柏小妍紧紧地抓着缰绳,看着在眼中飞速掠过的景,听着在耳边呼啸的风声,脑海中空白一片。或许就是这样,心脏猛跳的滋味,血液沸腾的感觉,足以让人抛却一切琐事,就想这么一直狂奔,狂奔到天之涯海之角。
回宫的时候,余葉听柏小妍两人的精神都好了不少,虽然柏小妍的脸上还有着一丝险些坠马的惨白,但嘴角却是咧开的。
不过这份怡然的好心情在进到芝熹宫后,就戛然而止了。
有一个人正在正殿中苦等着,似乎焦急的很,并没有坐着,而是在门口不停地来回踱着步,不时的扭头望着门外。当看见余葉和柏小妍身影的那一刻,那人就像是一只看到了猎物的豹子一般,极快地蹿了出来,“妾身给长公主请安。”
余葉冷着脸点了点头,而这个请安似乎只是规矩使然一般,在余葉才嗯了一声后,那人就跨了两大步到了柏小妍的身边,迫不及待地伸出手扯住了柏小妍的小臂。
“尹姑娘,听闻您医术极佳,不知可否救救我儿?”那人哀切的说着,紧紧地抓着柏小妍,似乎只要她一松手,柏小妍就会跑了一般。而这个抓着柏小妍的人不是别人,正是皇后的陪嫁侍婢,孔才人。
“小女给孔才人请安。”柏小妍先是施了一礼,虽然不乐意被人这般抓着,可柏小妍还是暂时忍下了,以一名医者该有的样子,说道:“孔才人,皇子贵为皇嗣,自是该由太医诊断才是,小女怎敢……”

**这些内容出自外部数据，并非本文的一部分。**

(* ===== verification/BlobCache.v ===== *)
(** * The blob cache (core/libutils/BlobCache.cpp)

    A size-bounded cache of byte strings by byte strings, over a sorted vector,
    that evicts entries at random when it is full and is saved to and loaded from
    a buffer.  Structures have the layout of a 64-bit platform.  The value of the
    property ro.build.id is the class [Build]; the heap is the class [Malloc] of
    the vectors. *)

From S2P Require Import Prelude SortedVector.

#[local] Open Scope Z_scope.
#[local] Open Scope c_scope.

Definition OK : Z := 0.
Definition PROPERTY_VALUE_MAX : Z := 92.

(** [property_get] of ro.build.id: the characters it stores, without the NUL. *)
Class Build : Type := build_id : list byte.

(** ['_' << 24 + 'B' << 16 + 'b' << 8 + '$']. *)
Definition blobCacheMagic : Z := Z.shiftl 0x5f 24 + Z.shiftl 0x42 16 + Z.shiftl 0x62 8 + 0x24.
Definition blobCacheVersion : Z := 3.
Definition blobCacheDeviceVersion : Z := 1.

(** [sizeof(Header)] and the offset of [mBuildId] in it, and [sizeof(EntryHeader)]. *)
Definition Header_SIZE : Z := 32.
Definition mBuildId : Z := 28.
Definition EntryHeader_SIZE : Z := 16.

(** A [Blob] is its bytes.  [memcmp] compares bytes as unsigned. *)
Fixpoint memcmp_lt (a b : list byte) : bool :=
  match a, b with
  | x :: a, y :: b =>
    if byte.unsigned x <? byte.unsigned y then true
    else if byte.unsigned y <? byte.unsigned x then false
    else memcmp_lt a b
  | _, _ => false
  end.

Definition getSize (b : list byte) : Z := Z.of_nat (length b).

Definition Blob_lt (a b : list byte) : bool :=
  if getSize a =? getSize b then memcmp_lt a b else getSize a <? getSize b.

(** [mValue] is null in the entries that are only searched for. *)
Record CacheEntry : Type := { mKey : list byte; mValue : option (list byte) }.

#[export] Instance CacheEntry_item : ItemType CacheEntry := {
  mItemSize := 16;
  trivial_copy_dtor := false;
  item_lt e1 e2 := Blob_lt (mKey e1) (mKey e2)
}.

Definition getValue (e : CacheEntry) : outcome (list byte) :=
  match mValue e with Some b => Ok b | None => UB end.

Record BlobCache : Type := {
  mMaxKeySize : Z;
  mMaxValueSize : Z;
  mMaxTotalSize : Z;
  mTotalSize : Z;
  mRandState : Z * Z * Z;
  mCacheEntries : VectorImpl CacheEntry
}.

(** The constructor, at the time [now]. *)
Definition BlobCache_new (maxKeySize maxValueSize maxTotalSize now : Z) : BlobCache := {|
  mMaxKeySize := maxKeySize;
  mMaxValueSize := maxValueSize;
  mMaxTotalSize := maxTotalSize;
  mTotalSize := 0;
  mRandState :=
    (Z.land (Z.shiftr now 0) 0xffff, Z.land (Z.shiftr now 16) 0xffff, Z.land (Z.shiftr now 32) 0xffff);
  mCacheEntries := Build_VectorImpl None []
|}.

(** POSIX's [nrand48]: a linear congruential generator of 48 bits, of which it
    returns the upper 31. *)
Definition nrand48 (xsubi : Z * Z * Z) : Z * (Z * Z * Z) :=
  let '(x0, x1, x2) := xsubi in
  let x := (0x5deece66d * (x2 * 2 ^ 32 + x1 * 2 ^ 16 + x0) + 0xb) mod 2 ^ 48 in
  (x / 2 ^ 17, (x mod 2 ^ 16, x / 2 ^ 16 mod 2 ^ 16, x / 2 ^ 32)).

(** A pointer into memory, and the [n] bytes at it. *)
Definition ptr : Type := list byte * Z.
Definition bytes_at (p : ptr) (n : Z) : outcome (list byte) := mem_read (drop (Z.to_nat p.2) p.1) n.

Definition align4 (size : Z) : Z := Z.land (u64 (size + 3)) (2 ^ 64 - 4).

(** Whether [strncmp] finds the string [a], all of its length, different at [b];
    it stops at the first difference. *)
Fixpoint strncmp_differs (a b : list byte) : outcome bool :=
  match a, b with
  | [], _ => Ok false
  | x :: a, y :: b =>
    if negb (byte.unsigned x =? byte.unsigned y) then Ok true
    else if byte.unsigned x =? 0 then Ok false
    else strncmp_differs a b
  | _ :: _, [] => UB
  end.

Section Cache.
Context {H : Type} `{Malloc H} `{Build}.
Notation MC := (M (BlobCache * H)).

Definition set_cache (total : Z) (entries : VectorImpl CacheEntry) (c : BlobCache) : BlobCache :=
  {| mMaxKeySize := mMaxKeySize c; mMaxValueSize := mMaxValueSize c; mMaxTotalSize := mMaxTotalSize c;
     mTotalSize := total; mRandState := mRandState c; mCacheEntries := entries |}.

(** An operation of [mCacheEntries]. *)
Definition entries_do {A} (m : M (VectorImpl CacheEntry * H) A) : MC A := fun s =>
  do! (a, (v, h)) := m (mCacheEntries s.1, s.2) in
  Ok (a, (set_cache (mTotalSize s.1) v s.1, h)).

Definition set_total (total : Z) : MC unit := fun s => Ok (tt, (set_cache total (mCacheEntries s.1) s.1, s.2)).

(** A [Blob] with a copy of the data; [malloc] is not checked. *)
Definition Blob_copy (data : list byte) : MC (list byte) := fun s =>
  let '(ok, h) := malloc (getSize data) s.2 in
  if (ok : bool) then Ok (data, (s.1, h)) else UB.

Definition blob_random : MC Z := fun s =>
  let '(r, st) := nrand48 (mRandState s.1) in
  let c := s.1 in
  Ok (r, ({| mMaxKeySize := mMaxKeySize c; mMaxValueSize := mMaxValueSize c; mMaxTotalSize := mMaxTotalSize c;
             mTotalSize := mTotalSize c; mRandState := st; mCacheEntries := mCacheEntries c |}, s.2)).

Definition isCleanable (c : BlobCache) : bool := mMaxTotalSize c / 2 <? mTotalSize c.

Definition item_at (c : BlobCache) (i : Z) : outcome CacheEntry :=
  match mArray (mCacheEntries c) !! Z.to_nat i with Some e => Ok e | None => UB end.

(** [editItemAt(index).setValue(value)]. *)
Definition edit_value (index : Z) (value : list byte) : M (VectorImpl CacheEntry * H) unit :=
  let! v := gets fst in
  match mArray v !! Z.to_nat index with
  | Some e => set_vector (mStorage v) (<[Z.to_nat index := {| mKey := mKey e; mValue := Some value |}]> (mArray v))
  | None => undef
  end.

(** Each round removes an entry, so that their number bounds the rounds. *)
Fixpoint clean_loop (fuel : nat) : MC unit :=
  let! c := gets fst in
  if mMaxTotalSize c / 2 <? mTotalSize c then
    match fuel with
    | O => no_fuel
    | S fuel =>
      let! r := blob_random in
      divisor (size (mCacheEntries c)) ;;!
      let i := r mod size (mCacheEntries c) in
      let! entry := lift (item_at c i) in
      let! value := lift (getValue entry) in
      set_total (u64 (mTotalSize c - u64 (getSize (mKey entry) + getSize value))) ;;!
      entries_do (removeItemsAt i 1) ;;!
      clean_loop fuel
    end
  else ret tt.

Definition clean : MC unit := let! c := gets fst in clean_loop (S (length (mArray (mCacheEntries c)))).

(** The loop of [set]; a cleaned cache is not cleaned again. *)
Fixpoint set_loop (fuel : nat) (key value : list byte) : MC unit :=
  match fuel with
  | O => no_fuel
  | S fuel =>
    let! c := gets fst in
    let! index := lift (indexOf (mCacheEntries c) {| mKey := key; mValue := None |}) in
    if index <? 0 then
      let! keyBlob := Blob_copy key in
      let! valueBlob := Blob_copy value in
      let newTotalSize := u64 (mTotalSize c + getSize key + getSize value) in
      if mMaxTotalSize c <? newTotalSize then
        if isCleanable c then clean ;;! set_loop fuel key value else ret tt
      else
        entries_do (sorted_add {| mKey := keyBlob; mValue := Some valueBlob |}) ;;!
        set_total newTotalSize
    else
      let! valueBlob := Blob_copy value in
      let! entry := lift (item_at c index) in
      let! oldValueBlob := lift (getValue entry) in
      let newTotalSize := u64 (mTotalSize c + getSize value - getSize oldValueBlob) in
      if mMaxTotalSize c <? newTotalSize then
        if isCleanable c then clean ;;! set_loop fuel key value else ret tt
      else
        entries_do (edit_value index valueBlob) ;;!
        set_total newTotalSize
  end.

Definition set (key : ptr) (keySize : Z) (value : ptr) (valueSize : Z) : MC unit :=
  let! c := gets fst in
  if mMaxKeySize c <? keySize then ret tt
  else if mMaxValueSize c <? valueSize then ret tt
  else if mMaxTotalSize c <? u64 (keySize + valueSize) then ret tt
  else if keySize =? 0 then ret tt
  else if valueSize <=? 0 then ret tt
  else
    let! k := lift (bytes_at key keySize) in
    let! v := lift (bytes_at value valueSize) in
    set_loop 2 k v.

(** [value] is the memory of the caller's buffer, none for a null pointer; it is
    returned as [get] leaves it. *)
Definition get (key : ptr) (keySize : Z) (value : option (list byte)) (valueSize : Z) : MC (Z * option (list byte)) :=
  let! c := gets fst in
  if mMaxKeySize c <? keySize then ret (0, value)
  else
    let! k := lift (bytes_at key keySize) in
    let! index := lift (indexOf (mCacheEntries c) {| mKey := k; mValue := None |}) in
    if index <? 0 then ret (0, value)
    else
      let! entry := lift (item_at c index) in
      let! valueBlob := lift (getValue entry) in
      if getSize valueBlob <=? valueSize then
        match value with
        | None => undef
        | Some mem =>
          let! mem := lift (mem_write mem 0 valueBlob) in
          ret (getSize valueBlob, Some mem)
        end
      else ret (getSize valueBlob, value).

Fixpoint flattened_entries (entries : list CacheEntry) (size : Z) : outcome Z :=
  match entries with
  | [] => Ok size
  | e :: entries =>
    do! valueBlob := getValue e in
    flattened_entries entries
      (u64 (size + align4 (u64 (EntryHeader_SIZE + getSize (mKey e) + getSize valueBlob))))
  end.

Definition getFlattenedSize (c : BlobCache) : outcome Z :=
  flattened_entries (mArray (mCacheEntries c)) (align4 (u64 (Header_SIZE + PROPERTY_VALUE_MAX))).

(** The entries from [byteOffset] on; the result comes with the buffer. *)
Fixpoint flatten_loop (entries : list CacheEntry) (buffer : list byte) (size byteOffset : Z)
  : outcome (Z * list byte) :=
  match entries with
  | [] => Ok (OK, buffer)
  | e :: entries =>
    do! valueBlob := getValue e in
    let keySize := getSize (mKey e) in
    let valueSize := getSize valueBlob in
    let entrySize := u64 (EntryHeader_SIZE + keySize + valueSize) in
    let totalSize := align4 entrySize in
    if size <? u64 (byteOffset + totalSize) then Ok (BAD_VALUE, buffer)
    else
      let mData := byteOffset + EntryHeader_SIZE in
      do! buffer := mem_write buffer byteOffset (le 8 keySize ++ le 8 valueSize) in
      do! buffer := mem_write buffer mData (mKey e) in
      do! buffer := mem_write buffer (mData + keySize) valueBlob in
      do! buffer :=
        (if entrySize <? totalSize then
           mem_write buffer (mData + keySize + valueSize)
             (replicate (Z.to_nat (totalSize - entrySize)) (byte.of_Z 0))
         else Ok buffer) in
      flatten_loop entries buffer size (i64 (u64 (byteOffset + totalSize)))
  end.

Definition flatten (c : BlobCache) (buffer : list byte) (size : Z) : outcome (Z * list byte) :=
  if size <? Header_SIZE then Ok (BAD_VALUE, buffer)
  else
    let mBuildIdLength := getSize build_id in
    do! buffer :=
      mem_write buffer 0 (le 4 blobCacheMagic ++ le 4 blobCacheVersion ++ le 4 blobCacheDeviceVersion) in
    do! buffer := mem_write buffer 16 (le 8 (SortedVector.size (mCacheEntries c))) in
    do! buffer := mem_write buffer 24 (le 4 mBuildIdLength) in
    do! buffer := mem_write buffer mBuildId build_id in
    flatten_loop (mArray (mCacheEntries c)) buffer size (align4 (u64 (Header_SIZE + mBuildIdLength))).

(** The loop of [unflatten], with [n] entries left. *)
Fixpoint unflatten_loop (n : nat) (buffer : list byte) (size byteOffset : Z) : MC Z :=
  match n with
  | O => ret OK
  | S n =>
    if size <? u64 (byteOffset + EntryHeader_SIZE) then entries_do clear ;;! ret BAD_VALUE
    else
      let! eheader := lift (bytes_at (buffer, byteOffset) EntryHeader_SIZE) in
      let keySize := field eheader 0 8 in
      let valueSize := field eheader 8 8 in
      let entrySize := u64 (EntryHeader_SIZE + keySize + valueSize) in
      let totalSize := align4 entrySize in
      if size <? u64 (byteOffset + totalSize) then entries_do clear ;;! ret BAD_VALUE
      else
        let data := byteOffset + EntryHeader_SIZE in
        set (buffer, data) keySize (buffer, data + keySize) valueSize ;;!
        unflatten_loop n buffer size (i64 (u64 (byteOffset + totalSize)))
  end.

Definition unflatten (buffer : list byte) (size : Z) : MC Z :=
  entries_do clear ;;!
  if size <? Header_SIZE then ret BAD_VALUE
  else
    let! header := lift (mem_read buffer Header_SIZE) in
    if negb (field header 0 4 =? blobCacheMagic) then ret BAD_VALUE
    else
      let len := getSize build_id in
      let! other :=
        (if negb (field header 4 4 =? blobCacheVersion) || negb (field header 8 4 =? blobCacheDeviceVersion)
            || negb (len =? i32 (field header 24 4))
         then ret true
         else lift (strncmp_differs build_id (drop (Z.to_nat mBuildId) buffer))) in
      if (other : bool) then ret OK
      else unflatten_loop (Z.to_nat (field header 16 8)) buffer size (align4 (u64 (Header_SIZE + len))).

End Cache.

“不,尹姑娘,不是的,只有你,只有你能救我儿了!”柏小妍的话还没说完,就被孔才人极为激动地打断了,看着孔才人这魔怔了一般的模样实在是把柏小妍给吓着了,忍不住想要要先给她诊诊脉了。“尹姑娘,太医们都已经束手无策了,胡太医说他也无力回天了,妾身,妾身,三皇子这才两岁啊……”
说着,孔才人就再也忍不住地落下了眼泪,那份慌乱,那份悲痛,让柏小妍虽然怀疑这事情有猫腻,却也还是软了心。更别论一旁不久前才失去了孩子的余葉了,眼神波动,那藏得极深的伤痛慢慢浮现了出来,身子不稳地后退了两步,苏眉瞧见了赶紧上前扶住。
这三皇子得病的事,虽然从没听人讲起过,不过孔才人这悲痛欲绝的模样不想做假,再说也没有一个母亲会愿意拿自己孩子的健康做借口。苏眉想了想,小声说道:“主子同尹姑娘才离开不久,孔才人就来了芝熹宫,已等了许久。”
余葉明白苏眉的意思,她们离宫已有两个时辰,若是孔才人那焦急的模样是装出来的话,这两个时辰间,早就让苏眉看出了破绽。可既然苏眉会主动提孔才人说话,那便表明,孔才人是真的在焦急,而三皇子是真的得了急病。
那三皇子余葉是见过的,因为生母的身份地位不高,难以护着这个孩子,安泰也就不敢太过优待了去,生怕一个错漏,这小小的一个孩子就成了争斗压榨的牺牲品。
哪怕并没有大皇子那般好的环境,这三皇子依旧机灵可人的很,余葉想着才回宫时见到的那个小萝卜头。明明路也才刚刚走稳,就敢跟在她身后,迈着两条又肉又短的腿,颤颤巍巍地追着她,还不时咯咯地笑着。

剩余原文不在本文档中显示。